Calculate the maximum height \(H\)

The maximum height can be found by using the equation: $$H = \frac{1}{2}gt^2$$ Plugging in the value of \(t\) from step 4, we get: $$H = \frac{1}{2}g\left(\frac{v_{i}\sin{\theta}}{g}\right)^2 = \frac{v_{i}^2 \sin^2{\theta}}{2g}$$

Calculate the ratio \(H/d\)

Finally, we can find the ratio \(H/d\) as follows: $$\frac{H}{d} = \frac{\frac{v_{i}^2 \sin^2{\theta}}{2g}}{\frac{v_{i}^2 \sin{\theta} \cos{\theta}}{g}} = \frac{\sin^2{\theta}}{2\sin{\theta} \cos{\theta}} = \frac{\sin{\theta}}{2\cos{\theta}}$$ Now substitute the given value of \(\theta\): $$\frac{H}{d} = \frac{\sin{68.0^{\circ}}}{2\cos{68.0^{\circ}}} \approx 1.922$$ Thus, the ratio \(H/d \approx 1.922\).

Key concepts

Kinematic Equations

Understanding projectile motion is greatly facilitated by the kinematic equations, which describe the motion of objects under constant acceleration. In the context of projectile motion, these equations allow us to predict the projectile's vertical and horizontal position over time.

For instance, the equation \(s = ut + \frac{1}{2}at^2\) represents the distance \(s\) traveled by an object with an initial velocity \(u\), under constant acceleration \(a\), over time \(t\). When analyzing the highest point in a projectile's path, we examine the vertical component of motion, considering gravity as the acceleration, and solve for when the vertical velocity equals zero.

The kinematic framework not only simplifies the calculation of time, distance, and height for projectiles but also extends to many other physical situations where acceleration is a factor.

Trigonometry in Physics

Trigonometry plays a vital role in breaking down complex motion into understandable components. It is particularly crucial in projectile motion, which involves a two-dimensional trajectory.

To analyze the path of a projectile, it is often necessary to resolve the initial velocity into its horizontal and vertical components. This is achieved using the sine and cosine functions of trigonometry, where the angle of projection (\(\theta\)) is a key factor. For example, the initial horizontal velocity (\(v_{xi}\)) can be expressed as \(v_{i} \cos{\theta}\), and the initial vertical velocity (\(v_{yi}\)) as \(v_{i} \sin{\theta}\).

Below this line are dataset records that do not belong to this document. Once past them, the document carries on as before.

(** [posted]: the messages sent to [pod/spec]; the answers are only logged.  [tx] and [sender_ip] lead to
    the poll loop. *)
Record watcher : Type := Watcher {
  posted : list PodDetail;
  sender_ip : channel string;
  tx : channel Z;
  containers : gmap Z PodInspect
}.

Definition new_watcher : watcher := Watcher [] (Channel [] true) (Channel [] true) ∅.

Definition post_details (z : PodDetail) (w : watcher) : watcher :=
  {| posted := posted w ++ [z]; sender_ip := sender_ip w; tx := tx w; containers := containers w |}.

Definition send_ip (ip : string) (w : watcher) : watcher :=
  {| posted := posted w; sender_ip := send ip (sender_ip w); tx := tx w; containers := containers w |}.

Definition send_inum (inum : Z) (w : watcher) : watcher :=
  {| posted := posted w; sender_ip := sender_ip w; tx := send inum (tx w); containers := containers w |}.

Definition insert_container (inum : Z) (pod_inspect : PodInspect) (w : watcher) : watcher :=
  {| posted := posted w; sender_ip := sender_ip w; tx := tx w;
     containers := <[inum := pod_inspect]> (containers w) |}.

(** A JSON object; the order of the fields is left open. *)
Definition json_of_labels (l : labels) : value := Object (prod_map id Text <$> map_to_list l).

Section Watcher.
Context `{KubeLibs}.
Variable excluded_namespaces : list string.
Variable ignore_daemonset_traffic : bool.
Variable node_name : string.

Definition parse_container_id (s : string) : option string :=
  match container_id_capture s with
  | Some id => if bool_decide (id = EmptyString) then None else Some id
  | None => None
  end.

Definition get_pod_inspect (e : surroundings) (container_id : string) (self : PodInspect) :
    option PodInspect :=
  match parse_container_id container_id with
  | Some container_id =>
      if connect (runtime e) (sock_path e)
      then Some (get_net_namespace_id (runtime e)
                   (get_pid (runtime e) (set_container_id container_id self)))
      else None
  | None => None
  end.

Definition create_pod_info (p : Pod) (pod_ip : string) : PodInfo :=
  {| pi_pod_name := name_any (metadata p); pi_pod_namespace := meta_namespace (metadata p);
     pi_pod_ip := pod_ip |}.

Definition update_pods_details (e : surroundings) (p : Pod) (w : watcher) : option string * watcher :=
  match pod_status p with
  | None => (None, w)
  | Some pod_status =>
      match status_pod_ip pod_status with
      | None => (None, w)
      | Some pod_ip =>
          let '(pod_identity, workload_selector_labels) :=
            extract_pod_identity_and_selectors p (api e) in
          let z := {|
            pod_ip := pod_ip; pod_name := name_any (metadata p);
            pod_namespace := meta_namespace (metadata p); pod_obj := Some (json_of_pod p);
            time_stamp := utc_now e; PodDetails.node_name := node_name; is_dead := false;
            pod_identity := pod_identity;
            workload_selector_labels := json_of_labels <$> workload_selector_labels |} in
          (Some pod_ip, post_details z w)
      end
  end.

Fixpoint process_container_ids (e : surroundings) (con_ids : list string) (p : Pod) (pod_ip : string)
    (w : watcher) : option Z * watcher :=
  match con_ids with
  | [] => (None, w)
  | con_id :: con_ids =>
      let pod_inspect := default_inspect (create_pod_info p pod_ip) in
      match get_pod_inspect e con_id pod_inspect with
      | Some pod_inspect =>
          match inode_num pod_inspect with
          | Some inode_num => (Some inode_num, insert_container inode_num pod_inspect w)
          | None => process_container_ids e con_ids p pod_ip w
          end
      | None => process_container_ids e con_ids p pod_ip w
      end
  end.

Definition process_pod (e : surroundings) (p : Pod) (w : watcher) : option Z * watcher :=
  match pod_unready p with
  | Some con_ids =>
      match update_pods_details e p w with
      | (Some pod_ip, w) =>
          let w := if ignore_daemonset_traffic && is_backed_by_daemonset p then send_ip pod_ip w
                   else w in
          if should_process_pod (meta_namespace (metadata p)) excluded_namespaces
          then process_container_ids e con_ids p pod_ip w
          else (None, w)
      | (None, w) => (None, w)
      end
  | None => (None, w)
  end.

(** What is done with a pod, by the watch and by the periodic list. *)
Definition watch_pod (e : surroundings) (p : Pod) (w : watcher) : watcher :=
  match process_pod e p w with
  | (Some inum, w) => send_inum inum w
  | (None, w) => w
  end.

(** One pass over the pods listed. *)
Definition resync_pods (items : list (surroundings * Pod)) (w : watcher) : watcher :=
  foldl (λ w '(e, p), watch_pod e p w) w items.

End Watcher.
(** C27: what is done with a pod, on every path.  A namespace is registered exactly when the pod is ready,
    has an address, is in no excluded namespace, and one of its containers has a process whose network
    namespace is found: the first such container decides.  The map of the containers then has the pod
    under that namespace, and is otherwise unchanged.  A message is posted exactly when the pod is ready
    and has an address, whatever its namespace; the address is sent to be ignored exactly when, besides,
    the pod is of a DaemonSet and such pods are ignored. *)
Theorem process_pod_exactly e p w :
  let '(r, w') := process_pod e p w in
  (∀ inode, r = Some inode ↔ ∃ i, registers e p inode i) ∧
  (∀ inode, containers w' !! inode ≠ containers w !! inode → r = Some inode) ∧
  (∀ inode i, registers e p inode i → containers w' !! inode = Some i) ∧
  posted w' = posted w ++
    match ready_address p with Some ip => [details node_name e p ip] | None => [] end ∧
  sender_ip w' =
    (if ignore_daemonset_traffic && is_backed_by_daemonset p
     then match ready_address p with Some ip => send ip (sender_ip w) | None => sender_ip w end
     else sender_ip w) ∧
  tx w' = tx w.
Proof.
  rewrite process_pod_eq. simpl. split_and!.
  - intros inode. destruct (registration e p) as [[n i]|] eqn:E; simpl.
    + split; [|intros [j Hj%registration_registers]; congruence].
      intros [= <-]. exists i. by apply registration_registers.
    + split; [done|]. intros [j Hj%registration_registers]. congruence.
  - intros inode. destruct (registration e p) as [[n i]|]; simpl; [|done].
    rewrite lookup_insert. by case_decide; subst.
  - intros inode i Hi%registration_registers. rewrite Hi. apply lookup_insert_eq.
  - done.
  - unfold ignored_address. by destruct (_ && _).
  - done.
Qed.

(** What is posted about a pod is the message of Reconciler.v, for a pod of this node. *)
Lemma details_of_details e p (ip name : string) :
  name_any (metadata p) = name →
  details node_name e p ip =
  Reconciler.details_of (Reconciler.MkPod (meta_namespace (metadata p)) name ip node_name)
    (json_of_pod p) (utc_now e) (extract_pod_identity_and_selectors p (api e)).1
    (json_of_labels <$> (extract_pod_identity_and_selectors p (api e)).2).
Proof. by intros <-. Qed.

Application in Projectile Motion

By using these trigonometric functions, we can examine the independent motions along the x-axis (horizontal) and the y-axis (vertical), simplifying an otherwise complicated motion into manageable calculations.

Vertical and Horizontal Velocity Components

The trajectory of a projectile is the result of two distinct motions: horizontal (x-axis) and vertical (y-axis). These components are independent of each other, with horizontal motion being affected only by the initial velocity and air resistance (commonly neglected in basic physics problems), and vertical motion being influenced by gravity.

Upon launching a projectile at an angle, its initial velocity vector is split into a horizontal component (\(v_{xi}\)) given by \(v_{i} \cos{\theta}\) and a vertical component (\(v_{yi}\)) represented by \(v_{i} \sin{\theta}\).

• The horizontal velocity remains constant if air resistance is ignored.
• The vertical velocity changes due to gravity, increasing on the way up until it momentarily becomes zero at the peak, and then increasing in the downward direction.

Their distinct behaviors contribute to the parabolic path of the projectile and are essential for calculating the maximum height, time of flight, and horizontal distance traveled.